◆ Action item
In the records, find every line with the word "Prop" and copy it out.
*** Opening Dataset excerpts ***
(* ===== verification/SingleCallsTheorems.v ===== *)
(** * Actions of one call: each sends its request once and reports the answer

    Theorems about every class of [SingleCalls], whatever is answered and cancelled. *)
From S2P Require Import Prelude Errors Coroutine SingleCalls.

Open Scope Z_scope.

Section Theorems.
Context {Params D Result Err : Type} (c : single_class Params D Result Err).
#[local] Abbreviation Single := (SingleCall Params D Result Err).
#[local] Existing Instance single_ops.
#[local] Abbreviation PhaseS := (Phase (CoroutineOps := single_ops c)).

(** What an answer makes of the action. *)
Definition outcome_of (p : Params) (r : ApiResponse D) : Result * list Err :=
  if is_error (rs_error_code r) then (initial c, [make_error c p r]) else (keep c r, []).

Definition single_inv (p : Params) (s : Single) : Prop :=
  params s = p /\
  match single_frame s with
  | NotStarted =>
      single_calls s = [] /\ single_answers s = [] /\ single_callbacks s = [] /\
      (result_ s, single_errors_ s) = (initial c, [])
  | Suspended _ =>
      single_calls s = [make_request c p] /\ single_answers s = [] /\
      single_callbacks s = [] /\ single_request_ s = true /\
      (result_ s, single_errors_ s) = (initial c, [])
  | Complete =>
      exists r, single_calls s = [make_request c p] /\ single_answers s = [r] /\
        single_callbacks s = [outcome_of p r]
  | Stuck => False
  end.

Lemma create_single_inv p : single_inv p (CreateSingle c p).
Proof. by split. Qed.

Lemma start_single_inv p (s : Single) :
  single_inv p s -> single_frame s = NotStarted -> single_inv p (ResumeSingle c s).
Proof.
  intros [Hp Hf] Hfr. rewrite Hfr in Hf. destruct Hf as (Hc & Ha & Hcb & Hr).
  unfold ResumeSingle, coro. rewrite Hfr. unfold single_inv. cbn.
  destruct (single_cancelled_ s); cbn; by rewrite Hc, Hp.
Qed.

Lemma answer_single_inv p r (s s' : Single) :
  single_inv p s -> answer_single c r s = Some s' -> single_inv p s'.
Proof.
  intros [Hp Hf] Ha. unfold answer_single in Ha.
  destruct (single_frame s) as [|[]| |] eqn:Hfr; try done. injection Ha as <-.
  destruct Hf as (Hc & Han & Hcb & _ & Hr). injection Hr as Hr He.
  unfold HandleSingle, ResumeSingle, coro, single_inv, outcome_of.
  destruct (is_error (rs_error_code r)) eqn:Her; cbn; rewrite Hfr; cbn;
    (split; [done|]); exists r; rewrite Her, Han, Hcb, ?Hr, ?He, ?Hp, Hc; done.
Qed.

Lemma cancel_single_inv p (s : Single) : single_inv p s -> single_inv p (CancelSingle s).
Proof.
  intros [Hp Hf]. unfold CancelSingle. cbn zeta.
  generalize (single_request_ (with_single_cancelled_ true s)) as b.
  intros []; (split; [exact Hp|exact Hf]).
Qed.

Lemma single_phase p (s : Single) : single_inv p s ->
  PhaseS s = match single_frame s with
             | NotStarted => Idle
             | Suspended _ | Stuck => Running
             | Complete =>
                 match single_answers s with r :: _ => Ended (outcome_of p r) | [] => Running end
             end.
Proof.
  intros [_ Hf]. cbn. destruct (single_frame s); try done.
  - by destruct Hf as (_ & _ & -> & _).
  - by destruct Hf as (_ & _ & -> & _).
  - by destruct Hf as (r & _ & -> & ->).
Qed.

#[export] Instance single_laws `{!Inhabited D} :
  CoroutineLaws (H := single_ops c) (fun s : Single => single_inv (params s) s).
Proof.
  assert (forall (s : Single) p, single_inv p s -> single_inv (params s) s) as Hself
    by (intros s p Hi; pose proof Hi as [-> _]; exact Hi).
  split.
  - intros s Hi Hp. rewrite (single_phase _ s Hi) in Hp.
    assert (single_frame s = NotStarted) as Hf.
    { destruct Hi as [_ Hf]. destruct (single_frame s); try done.
      by destruct Hf as (r & _ & Ha & _); rewrite Ha in Hp. }
    pose proof (start_single_inv _ s Hi Hf) as Hi'. split; [by eapply Hself|].
    change (PhaseS (ResumeSingle c s) <> Idle). rewrite (single_phase _ _ Hi').
    unfold ResumeSingle, coro. rewrite Hf. cbn. by destruct (single_cancelled_ s).
  - intros a s s' Hi Ha. pose proof (answer_single_inv _ a s s' Hi Ha) as Hi'.
    split; [by eapply Hself|]. rewrite (single_phase _ s Hi), (single_phase _ s' Hi').
    destruct Hi as [_ Hf]. cbn in Ha. unfold answer_single in Ha.
    destruct (single_frame s) as [|[]| |] eqn:Hfr; try done. injection Ha as <-.
    split; [done|]. destruct Hf as (_ & Han & _).
    unfold HandleSingle, ResumeSingle, coro.
    destruct (is_error _); cbn; rewrite Hfr; cbn; by rewrite Han.
  - intros s Hi Hp. rewrite (single_phase _ s Hi) in Hp. destruct Hi as [_ Hf].
    exists (default_response inhabitant). cbn. unfold answer_single.
    destruct (single_frame s) eqn:Hfr; try done.
    by destruct Hf as (r & _ & Ha & _); rewrite Ha in Hp.
  - intros s Hi. pose proof (cancel_single_inv _ s Hi) as Hi'. split; [by eapply Hself|].
    change (PhaseS (CancelSingle s) = PhaseS s).
    rewrite (single_phase _ _ Hi), (single_phase _ _ Hi').
    unfold CancelSingle. cbn. by destruct (single_request_ s).
Qed.

(** Reached by starting, answering and cancelling, in any order the action allows. *)
Inductive single_reachable (p : Params) : Single -> Prop :=
  | sr_created : single_reachable p (CreateSingle c p)
  | sr_started s : single_reachable p s -> PhaseS s = Idle ->
      single_reachable p (ResumeSingle c s)
  | sr_answered r s s' : single_reachable p s -> answer_single c r s = Some s' ->
      single_reachable p s'
  | sr_cancelled s : single_reachable p s -> single_reachable p (CancelSingle s).

Lemma single_reachable_inv p s : single_reachable p s -> single_inv p s.
Proof.
  induction 1 as [|s _ IH Hp|a s s' _ IH Ha|s _ IH].
  - apply create_single_inv.
  - apply start_single_inv; [done|]. rewrite (single_phase _ s IH) in Hp.
    destruct IH as [_ Hf]. destruct (single_frame s); try done.
    by destruct Hf as (r & _ & Ha & _); rewrite Ha in Hp.
  - by eapply answer_single_inv.
  - by apply cancel_single_inv.
Qed.

(** An action of one call sends its request once, after it was started; it ends with the
    answer, if that is no error, or else with a default constructed result and one error
    that describes the answer.  Cancelling changes neither. *)
Theorem single_call_result p s :
  single_reachable p s ->
  match PhaseS s with
  | Idle => single_calls s = []
  | Running => single_calls s = [make_request c p] /\ single_answers s = []
  | Ended outcome =>
      single_calls s = [make_request c p] /\
      exists r, single_answers s = [r] /\
        outcome = if is_error (rs_error_code r) then (initial c, [make_error c p r])
                  else (keep c r, [])
  end.
Proof.
  intros Hr%single_reachable_inv. rewrite (single_phase _ s Hr). destruct Hr as [_ Hf].
  destruct (single_frame s) as [|[]| |]; try done.
  - by destruct Hf.
  - by destruct Hf as (-> & -> & _).
  - destruct Hf as (r & -> & -> & _). split; [done|]. by exists r.
Qed.

End Theorems.

(** What a rename asks for does not depend on the new name. *)
Lemma rename_sends_no_name {D} (no_data : D) key name s :
  single_reachable (RenameFile no_data) (key, name) s ->
  single_calls s = [] \/ single_calls s = [RequestType [key]].
Proof.
  intros [_ Hf]%single_reachable_inv. destruct (single_frame s); [by left; apply Hf| | |done].
  - by right; apply Hf.
  - right. by destruct Hf as (r & -> & _).
Qed.

Lemma single_call_result_witness :
  let c := RenameFile (D := Z) 0 in
  let error := {| rs_error_code := http_code IoTimeout; rs_error_string := None;
                  rs_data := 0 |} in
  exists s, single_reachable c (B "key", B "name") s /\
    single_calls s = [RequestType [B "key"]] /\
    Phase (CoroutineOps := single_ops c) s =
      Ended (default_response 0, [{| re_key := B "key"; re_new_name := B "name";
        re_error_code := http_code IoTimeout;
        re_error_string := B "No error string provided" |}]).
Proof.
  intros c error.
  set (s0 := CancelSingle (ResumeSingle c (CreateSingle c (B "key", B "name")))).
  assert (single_reachable c (B "key", B "name") (HandleSingle c error s0)) as Hr.
  { eapply (sr_answered c _ error s0); [|done].
    apply sr_cancelled, sr_started; [apply sr_created|done]. }
  assert (Phase (CoroutineOps := single_ops c) (HandleSingle c error s0) =
    Ended (default_response 0, [{| re_key := B "key"; re_new_name := B "name";
        re_error_code := http_code IoTimeout;
        re_error_string := B "No error string provided" |}])) as Hp by by vm_compute.
  pose proof (single_call_result c (B "key", B "name") _ Hr) as Hc. rewrite Hp in Hc.
  exists (HandleSingle c error s0). split_and!; [exact Hr|apply Hc|exact Hp].
Defined.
*** Closing Dataset excerpts ***
◆ Result of this exercise
Definition single_inv (p : Params) (s : Single) : Prop :=
Inductive single_reachable (p : Params) : Single -> Prop :=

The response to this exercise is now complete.